Eurasian Oystercatcher (Haematopus ostralegus)

Birds: Oystercatcher

We heard them before we say them in Glacier Bay, Alaska. The cackle was so loud, it competed with the crashing waves with its intensity. The calls continued to dusk and where haunting in their loneliness and pain. When we finally spotted the bird, it was the white torso and the orange beak which stood out the most. Our sea kayak guide told us these Oystercatchers were everywhere.

Oystercatchers are a group of waders forming the small but hearty family known as Haematopodidae. The family has a single genus, Haematopus. They are found across the globe on the coasts. They are nearly everywhere, excerpt for the polar regions and some tropical regions of Africa and South East Asia.

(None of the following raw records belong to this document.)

Lemma vfs_read_file_ok v p h i e s n data size : opened v p h i e s n data -> has_flag (flags h) VFS_READ = true ->
  0 <= size < 2 ^ 30 ->
  let k := Z.max 0 (Z.min size (file_size (ent_file e) - file_offset h)) in
  exists v' h' s', vfs_read_file size p v = Ok (v', slice data (file_offset h) k, k) /\
    opened v' p h' i e s' n data /\ file_offset h' = file_offset h + k /\ same_handle h h' /\
    same_vfs v v' p (handle_fs h) /\ (forall a d, stored s a d -> stored s' a d).
Proof.
  intros Hop Hfl Hsize k. pose proof (op_entry _ _ _ _ _ _ _ _ Hop) as Hi. pose proof (ie_lock _ _ _ _ Hi) as Hlock.
  pose proof (op_handle _ _ _ _ _ _ _ _ Hop) as Hh. pose proof (op_fs _ _ _ _ _ _ _ _ Hop) as Hfs. pose proof (op_size _ _ _ _ _ _ _ _ Hop) as Hz.
  pose proof (op_cursor _ _ _ _ _ _ _ _ Hop) as Hc. pose proof (op_coherent _ _ _ _ _ _ _ _ Hop) as Hco. pose proof (op_stored _ _ _ _ _ _ _ _ Hop) as Hst.
  pose proof (granularity_range _ _ _ Hst) as Hg. pose proof (stored_range _ _ _ Hst) as [H48 _]. pose proof (cu_range _ _ Hc) as Hoff.
  unfold vfs_read_file, get_handle, get_fs. rewrite Hh. cbn [mbind res_bind]. rewrite Hfl. cbn [negb].
  rewrite Hfs. cbn [mbind res_bind]. rewrite (acquire_file_access_ok v _ i e Hi). cbn [mbind res_bind].
  change (u64 (-1)) with (2 ^ 64 - 1). rewrite (proj2 (Z.eqb_neq (file_size _) _)) by lia. cbn [negb andb].
  assert (exists v', release_file_access (vfile_id h) (busy v i e) = Ok v' /\ after_access v p h (handle_fs h) s n v') as (v0 & E0 & Ha0).
  { by eapply access_ended. }
  assert (forall v' h' s', after_access v p h' (handle_fs h) s' n v' -> same_handle h h' -> stored s' (addr (ent_file e)) data ->
    file_access_granularity s' = file_access_granularity s -> cacheable s' = cacheable s -> cursor_ok h' (file_access_granularity s) ->
    coherent h' (file_access_granularity s) (cacheable s) data -> opened v' p h' i e s' n data) as Hfinal.
  { intros v' h' s' (A1 & A2 & A3) ? ? ? ? ? ?. by eapply opened_moved. }
  destruct (Z.leb_spec (file_size (ent_file e)) (file_offset h)) as [Heof|Heof].
  { assert (k = 0) as -> by lia. rewrite E0. cbn [mbind res_bind]. exists v0, h, s. rewrite Z.add_0_r.
    split_and!; try done; [by apply Hfinal|apply Ha0]. }
  rewrite (u64_small (_ - _)), (u32_small (Z.min _ _)) by lia. replace (Z.min size _) with k by lia.
  destruct (Z.leb_spec k 0) as [Hk|Hk].
  { assert (k = 0) as -> by lia. rewrite E0. cbn [mbind res_bind]. exists v0, h, s. rewrite Z.add_0_r.
    split_and!; try done; [by apply Hfinal|apply Ha0]. }
  destruct (read_buffered_ok h _ (cacheable s) data k Hg Hc Hco) as (h1 & rest & -> & Hr & Eo1 & Hc1 & Hco1 & Hs1 & Hbv1); [lia|lia|lia|].
  cbn [mbind res_bind]. rewrite (sh_vfile _ _ Hs1). destruct (Z.eqb_spec rest 0) as [->|Hrest].
  - rewrite Z.sub_0_r in *. destruct (access_ended v (put_handle p h1 (busy v i e)) p h i e s n data h1 s Hop) as (v' & -> & Ha); try done.
    { cbn. apply lookup_insert_eq. }
    { intros q Hq. cbn. by apply lookup_insert_ne. }
    cbn [mbind res_bind]. exists v', h1, s. split_and!; try done; [by apply Hfinal|apply Ha].
  - destruct (read_blocks_ok s (ent_file e) h1 data rest) as (s2 & h2 & -> & Eg & Ec & Hkeep & Eo2 & Hc2 & Hco2 & Hs2); try (done || lia).
    { by apply Hbv1. }
    cbn [mbind res_bind]. rewrite (sh_vfile _ _ Hs2), (sh_vfile _ _ Hs1), (sh_fs _ _ Hs1), Z.eqb_refl.
    destruct (access_ended v (put_handle p h2 (put_fs (handle_fs h) s2 n (put_handle p h1 (busy v i e)))) p h i e s n data h2 s2 Hop)
      as (v' & -> & Ha); try done.
    { cbn. apply lookup_insert_eq. }
    { intros q Hq. cbn. by rewrite !lookup_insert_ne by done. }
    { cbn. apply lookup_insert_eq. }
    { intros q Hq. cbn. by apply lookup_insert_ne. }
    cbn [mbind res_bind]. rewrite (proj2 (Z.leb_le _ _)) by lia. cbn [assert_ mbind res_bind].
    exists v', h2, s2. split_and!; try done.
    + rewrite Eo1. rewrite <- slice_split by lia. by replace (k - rest + rest) with k by lia.
    + apply Hfinal; try done; [by transitivity h1|by apply Hkeep].
    + lia.
    + by transitivity h1.
    + apply Ha.
Qed.
End Read.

The American Oystercatcher (Haematopus palliatus), occasionally called the “American pied oystercatcher,” is a member of this interesting family. The species was named by English naturalist, Mark Catesby, who spotted the bird in 1731. It was feasting on some oysters in the surf, so he named them “sea pie” oystercatchers. The current population of American oystercatchers is estimated to be 43,000. The bird is marked by its brown and white body, its long, thick orange beak, and its distinctive black and white plumage. The head and breast are black and the back, wings and tail are greyish-black. The underparts of the bird are white, as are feathers on the inner part of the wings, which become visible during flight. The oystercatchers’ irises are yellow and the eyes have orange orbital rings. Its legs are pink. 

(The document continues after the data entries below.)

Lemma vfs_write_file_off v p h i e s n data ptr mem :
  opened v p h i e s n data -> has_flag (flags h) VFS_WRITE = true -> flags h < 2 * VFS_TRUNCATABLE -> 0 < zlen ptr < 2 ^ 30 ->
  (forall k, 0 <= k -> zlen (mem k) = k) -> live_handles e v ->
  let off := if has_flag (flags h) VFS_APPEND then file_size (ent_file e) else file_offset h in
  let sectors := (off + zlen ptr + file_access_granularity s - 1) / file_access_granularity s in
  off <= file_size (ent_file e) ->
  sectors * file_access_granularity s <= zlen data \/ room s (addr (ent_file e)) sectors ->
  exists v' h' e' s' data', vfs_write_file ptr p mem v = Ok (v', zlen ptr) /\ wrote v p h i e s n data off ptr v' h' e' s' data'.
Proof.
  intros Hop Hw Hfl Hsize Hmem Hlive off sectors Hoff Hroom. destruct Hop as [Hh Hi Hfs Hefs Hst Hz Hc Hco].
  pose proof (granularity_range _ _ _ Hst) as Hg. pose proof (stored_range _ _ _ Hst) as [H48 _].
  destruct (write_handle_ok h _ data (cacheable s) (file_size (ent_file e)) Hg ltac:(lia) Hc Hco) as (Hc0 & _ & _).
  assert (off = file_offset (write_handle h (file_access_granularity s) (file_size (ent_file e)))) as Eoff by (by rewrite write_handle_offset).
  unfold sectors in Hroom. rewrite Eoff in Hoff, Hroom |- *. apply vfs_write_file_ok; try done. by rewrite sectors_to_end by (done || lia).
Qed.


(** What is written through a handle is read back: after a write at some position, a seek
    to this position and a read of as many bytes return exactly the bytes written. *)
Theorem vfs_write_seek_read v p h i e s n data ptr mem :
  opened v p h i e s n data -> has_flag (flags h) VFS_WRITE = true -> has_flag (flags h) VFS_READ = true ->
  has_flag (flags h) VFS_SEEKABLE = true -> flags h < 2 * VFS_TRUNCATABLE -> 0 < zlen ptr < 2 ^ 30 ->
  (forall k, 0 <= k -> zlen (mem k) = k) -> live_handles e v ->
  let off := if has_flag (flags h) VFS_APPEND then file_size (ent_file e) else file_offset h in
  let sectors := (off + zlen ptr + file_access_granularity s - 1) / file_access_granularity s in
  off <= file_size (ent_file e) ->
  sectors * file_access_granularity s <= zlen data \/ room s (addr (ent_file e)) sectors ->
  exists v1 v2 v3, vfs_write_file ptr p mem v = Ok (v1, zlen ptr) /\ vfs_seek_file p off SEEK_SET v1 = Ok (v2, off) /\
    vfs_read_file (zlen ptr) p v2 = Ok (v3, ptr, zlen ptr).
Proof.
  intros Hop Hw Hr Hsk Hfl Hsize Hmem Hlive off sectors Hoff Hroom.
  destruct (vfs_write_file_off v p h i e s n data ptr mem Hop Hw Hfl Hsize Hmem Hlive Hoff Hroom) as (v1 & h1 & e1 & s1 & data1 & E1 & Hwr).
  fold off in Hwr. destruct Hwr as [W1 [S1 S2 S3 S4] W3 W4 W5 W6 W7 W8 W9 W10 W11 W12 W13]. pose proof (op_size _ _ _ _ _ _ _ _ Hop) as Hz.
  pose proof (cu_range _ _ (op_cursor _ _ _ _ _ _ _ _ Hop)) as Hr0. pose proof (stored_range _ _ _ W11) as [H48 _].
  assert (0 <= off) by (unfold off; destruct (has_flag _ VFS_APPEND); lia).
  rewrite <- S2 in W5. rewrite <- S1 in W6, W9.
  set (h2 := set_stream_offset h1 (file_access_granularity s1) off). set (v2 := put_handle p h2 v1).
  assert (opened v2 p h2 i e1 s1 n data1) as Hop2 by (apply opened_seek; try done; [by rewrite W7|lia|lia]).
  destruct (vfs_read_file_ok v2 p h2 i e1 s1 n data1 (zlen ptr) Hop2) as (v3 & _ & _ & E3 & _); [by cbn; rewrite S4|lia|].
  exists v1, v2, v3. split_and!; [done| |].
  - rewrite (vfs_seek_file_ok v1 p h1 i e1 s1 n off SEEK_SET) by (done || by rewrite S4). done.
  - rewrite E3. change (file_offset h2) with off. rewrite W8. replace (Z.max 0 _) with (zlen ptr) by lia.
    assert (slice data1 off (zlen ptr) = ptr) as ->; [|done].
    transitivity (slice (contents e1 data1) off (zlen ptr)); [unfold contents; by rewrite slice_slice by lia|]. rewrite W13.
    apply slice_blit_grow. unfold contents. rewrite zlen_slice; lia.
Qed.
End Calls.

(** * Open files: two writes after a read

    A write to a part of one sector takes the rest of the sector from the buffer of the
    handle, and does not update the buffer.  The next write then puts the old bytes back. *)



Section Stale.
Context {S : Type} `{BlockFileSystem S}.
Implicit Types (s : S) (v : vfs S).

(** The sector that is built from the buffer. *)
Lemma buffered_sector (buf mem : list Z) o ptr g : 0 <= o -> o + zlen ptr < g -> zlen buf = g -> zlen mem = g ->
  blit (blit (blit mem 0 (slice buf 0 o)) (zlen ptr + o) (slice buf (zlen ptr + o) (g - (zlen ptr + o)))) o ptr = blit buf o ptr.
Proof.
  intros Ho Hlt Hb Hm. pose proof (zlen_nonneg ptr).
  assert (zlen (slice buf 0 o) = o) as L1 by (apply zlen_slice; lia).
  assert (zlen (slice buf (zlen ptr + o) (g - (zlen ptr + o))) = g - (zlen ptr + o)) as L2 by (apply zlen_slice; lia).
  assert (zlen (blit mem 0 (slice buf 0 o)) = g) as L3 by (rewrite zlen_blit; lia).
  assert (zlen (blit (blit mem 0 (slice buf 0 o)) (zlen ptr + o) (slice buf (zlen ptr + o) (g - (zlen ptr + o)))) = g) as L4 by (rewrite zlen_blit; lia).
  apply list_eq. intros i. rewrite !lookup_blit by lia. unfold zlen in *. repeat case_decide; try lia; try done.
  - rewrite lookup_slice by lia. f_equal. lia.
  - rewrite lookup_slice by lia. f_equal. lia.
  - rewrite !lookup_ge_None_2 by lia. done.
Qed.

Section OneSector.
Context (s : S) (f : file) (h : file_handle) (ptr : list Z) (mem : Z -> list Z).
Notation g := (file_access_granularity s).
Hypothesis Hg : 0 < g < 2 ^ 16.
Hypothesis Hcu : cursor_ok h g.
Hypothesis Hbv : buffer_valid h = true.
Hypothesis Hca : cacheable s = true.
Hypothesis Hbuf : zlen (sector_buff h) = g.
Hypothesis Hmem : forall n, 0 <= n -> zlen (mem n) = n.
Hypothesis Hsize : 0 < zlen ptr.
Hypothesis Hin : sector_offset h + zlen ptr < g.
Hypothesis Hfile : file_offset h + zlen ptr < file_size f.

Lemma write_blocks_buffered s' r : 
  write_file_sectors f (blit (sector_buff h) (sector_offset h) ptr) (sector_count h) 1 s = Ok (s', f, r) ->
  write_blocks f h g (cacheable s) ptr mem s = Ok (s', h, Some (f, false)).
Proof using All.
  intros Hw. destruct (cursor_position h g (proj1 Hg) Hcu) as (Eo & Hso & Hcnt). pose proof (cu_range _ _ Hcu).
  assert (0 <= sector_count h * g) by (apply Z.mul_nonneg_nonneg; lia). assert (sector_count h < 2 ^ 48) by nia.
  unfold write_blocks. rewrite (u32_small (_ + zlen ptr)) by lia. rewrite ceil_div_spec by lia. rewrite Z.div_small, Z.mod_small by lia.
  rewrite (proj2 (Z.eqb_neq (_ + zlen ptr) 0)) by lia. change (0 + 1) with 1. rewrite Z.mul_1_l, u64_small, (proj2 (Z.leb_le _ _)) by lia.
  cbn [assert_ mbind res_bind]. rewrite andb_false_r. unfold write_head.
  rewrite !u64_small by lia. rewrite (proj2 (Z.ltb_lt (sector_offset h + _) g)), (proj2 (Z.ltb_lt (file_offset h + _) _)) by lia.
  rewrite orb_true_r. rewrite Hbv, Hca. cbn [negb orb]. rewrite (rd_bytes_ok _ 0) by lia. cbn [mbind res_bind].
  assert (zlen (slice (sector_buff h) 0 (sector_offset h)) = sector_offset h) as Hs1 by (apply zlen_slice; lia).
  rewrite wr_bytes_ok by (rewrite ?Hmem; lia). cbn [mbind res_bind]. rewrite s64_small by lia. rewrite (proj2 (Z.ltb_lt 0 _)) by lia.
  rewrite rd_bytes_ok by lia. cbn [mbind res_bind].
  assert (zlen (slice (sector_buff h) (zlen ptr + sector_offset h) (g - (zlen ptr + sector_offset h))) = g - (zlen ptr + sector_offset h)) as Hs2
    by (apply zlen_slice; lia).
  set (b1 := blit (mem g) 0 _). assert (zlen b1 = g) as Hb1 by (unfold b1; rewrite zlen_blit; rewrite ?Hmem; lia).
  rewrite wr_bytes_ok by lia. cbn [mbind res_bind]. unfold write_tail. rewrite u64_small by lia.
  replace (sector_count h + 1 - 1) with (sector_count h) by lia. rewrite Z.eqb_refl. cbn [negb mbind res_bind].
  rewrite wr_bytes_ok by (rewrite ?zlen_blit; lia). cbn [mbind res_bind]. unfold b1. rewrite (buffered_sector _ (mem g) _ _ g) by (rewrite ?Hmem; lia).
  rewrite Hw. done.
Qed.
End OneSector.

(** A handle on a file, whatever its buffer holds. *)
Record attached v (p : Z) (h : file_handle) (i : nat) (e : file_ent) (s : S) (n : Z) : Prop := {
  at_handle : handles v !! p = Some h;
  at_entry : idle_entry v (vfile_id h) i e;
  at_fs : filesystems v !! handle_fs h = Some (s, n)
}.

(** The handle after a write inside of its sector: the buffer is the old one. *)
Definition advanced (h : file_handle) (size : Z) : file_handle :=
  set_cursor h (file_offset h + size) (sector_offset h + size) (sector_count h).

Oystercatchers feed largely on mollusks (such as oysters, clams, and mussels), attacking them as the tide ebbs, when their shells are exposed and still partially open. These birds nest on the ground, usually laying their two to four eggs in the sand.

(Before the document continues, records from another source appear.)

(** C22: In every state reached from one where nothing is open, by opening, duplicating and
    closing files in any order: the lock of the table is free, no file is marked as accessed,
    the ids are distinct, an entry counts exactly the handles on its file, the count of open
    files of a file system is the number of its handles, and a handle has an entry. *)
Theorem vfs_table_invariant v0 v : callbacks_return (S := S) -> nothing_open v0 -> rtc vfs_step v0 v ->
  vfile_lock v = false /\ NoDup (ent_id <$> open_files v) /\
  (forall e, e ∈ open_files v -> accessed e = false /\ 0 < n_insts e /\ n_insts e = count (on_file (ent_id e)) (handles v)) /\
  (forall p s n, filesystems v !! p = Some (s, n) -> n = count (on_fs p) (handles v)) /\
  (forall q h, handles v !! q = Some h -> handle_id h = q /\ exists e, e ∈ open_files v /\ ent_id e = vfile_id h /\ ent_fs e = handle_fs h).
Proof.
  intros Hcb Hno Hr. assert (table_ok v) as [Hl Hcur Hnext Hc Hu].
  { apply table_ok_start in Hno. induction Hr as [|x y z Hxy _ IH]; [done|]. apply IH. by eapply vfs_step_ok. }
  split_and!; [done|apply Hc|..].
  - intros e He. split_and!; [by apply (ck_free _ _ _ _ _ Hc)|auto|by apply (ck_insts _ _ _ _ _ Hc)].
  - intros p s n E. apply (ck_fs _ _ _ _ _ Hc). by rewrite lookup_fmap, E.
  - intros q h Hq. destruct (ck_handles _ _ _ _ _ Hc q h Hq) as (_ & ? & ?). done.
Qed.

(** In such a state every handle can be closed: no assertion fails and nothing waits; the
    handle is gone, the other ones stay, and the file stays in the table exactly if another
    handle is open on it. *)
Theorem vfs_close_file_safe v p h : callbacks_return (S := S) -> table_ok v -> handles v !! p = Some h ->
  exists v', vfs_close_file p v = Ok v' /\ table_ok v' /\ handles v' = delete p (handles v) /\
    ((exists e, e ∈ open_files v' /\ ent_id e = vfile_id h) <->
     exists q h', q <> p /\ handles v !! q = Some h' /\ vfile_id h' = vfile_id h).
Proof.
  intros Hcb Hok Hp. destruct (vfs_close_file_ok v p h Hcb Hok Hp) as (v' & E & Hok' & Eh & _). exists v'. split_and!; [done|done|done|]. split.
  - intros (e & He & Eid). destruct (entry_has_handle v' e Hok' He) as (q & h' & Hq & Eq). rewrite Eh in Hq.
    apply lookup_delete_Some in Hq as [Hne Hq]. exists q, h'. split_and!; [done|done|congruence].
  - intros (q & h' & Hne & Hq & Ev). destruct (ck_handles _ _ _ _ _ (tk_counts _ Hok') q h') as (_ & _ & e & He & Eid & _).
    { rewrite Eh. by rewrite lookup_delete_ne. }
    exists e. split; [done|congruence].
Qed.

(** Closing takes the last handle out of the array of the entry, not the one that is
    closed: of two handles the first one closed leaves its freed address behind, and the
    next change of the file's size through the other handle follows it. *)
Theorem vfs_close_file_dangles v p q h e size : callbacks_return (S := S) -> (forall s, cacheable s = true) -> table_ok v ->
  p <> q -> handles v !! p = Some h -> e ∈ open_files v -> ent_id e = vfile_id h -> fhs e = [p; q] -> n_insts e = 2 ->
  exists v', vfs_close_file p v = Ok v' /\ handles v' !! p = None /\
    update_vfile (vfile_id h) (File (addr (ent_file e)) size) (Some q) v' = Err (Fault "handle").
Proof.
  intros Hcb Hca Hok Hne Hp He Eid Efhs En. destruct (vfs_close_file_ok v p h Hcb Hok Hp) as (v' & E & Hok' & Eh & Hleft).
  destruct (Hleft e He Eid ltac:(lia)) as (e' & He' & Eid' & Efs' & Efhs' & En'). pose proof Hok' as [Hl _ _ Hc _].
  assert (handles v' !! p = None) as Hp' by (rewrite Eh; apply lookup_delete_eq). exists v'. split_and!; [done|done|].
  destruct (find_entry v' e' (ck_ids _ _ _ _ _ Hc) He') as (i & Hf & Hi). destruct (ck_free _ _ _ _ _ Hc e' He') as [Ha [n Hn]].
  rewrite lookup_fmap in Hn. destruct (filesystems v' !! ent_fs e') as [[s m]|] eqn:Hfs; [|done].
  rewrite Eid', Eid in Hf. unfold update_vfile. rewrite (acquire_vfile_ok v' _ i e') by (by constructor). cbn [mbind res_bind deref].
  change (open_files (set_lock v' true)) with (open_files v'). rewrite Hi. cbn [mbind res_bind]. unfold invalidate_handlers_buffer.
  rewrite (get_fs_ok (set_lock v' true) _ s m) by done. cbn [mbind res_bind]. rewrite Hca, Efhs', Efhs, En', En. cbn [negb].
  change (take _ [p; q]) with [p]. cbn [invalidate_loop]. rewrite decide_False by congruence. unfold get_handle.
  change (handles (set_lock v' true)) with (handles v'). by rewrite Hp'.
Qed.
End Theorems.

According to the ornithology texts, there are about seven distinct species of oystercatchers. Among them is the European Oystercatcher (pictured above: (H. ostralegus)), of Asia, Europe, and Africa,. These birds are different in that they have no brown, but dark black above and white beneath. The Black Oystercatcher (H. bachmani), of western North America, and the Sooty Oystercatcher (H. fuliginosus), of Australia, are all dark except for the pinkish legs.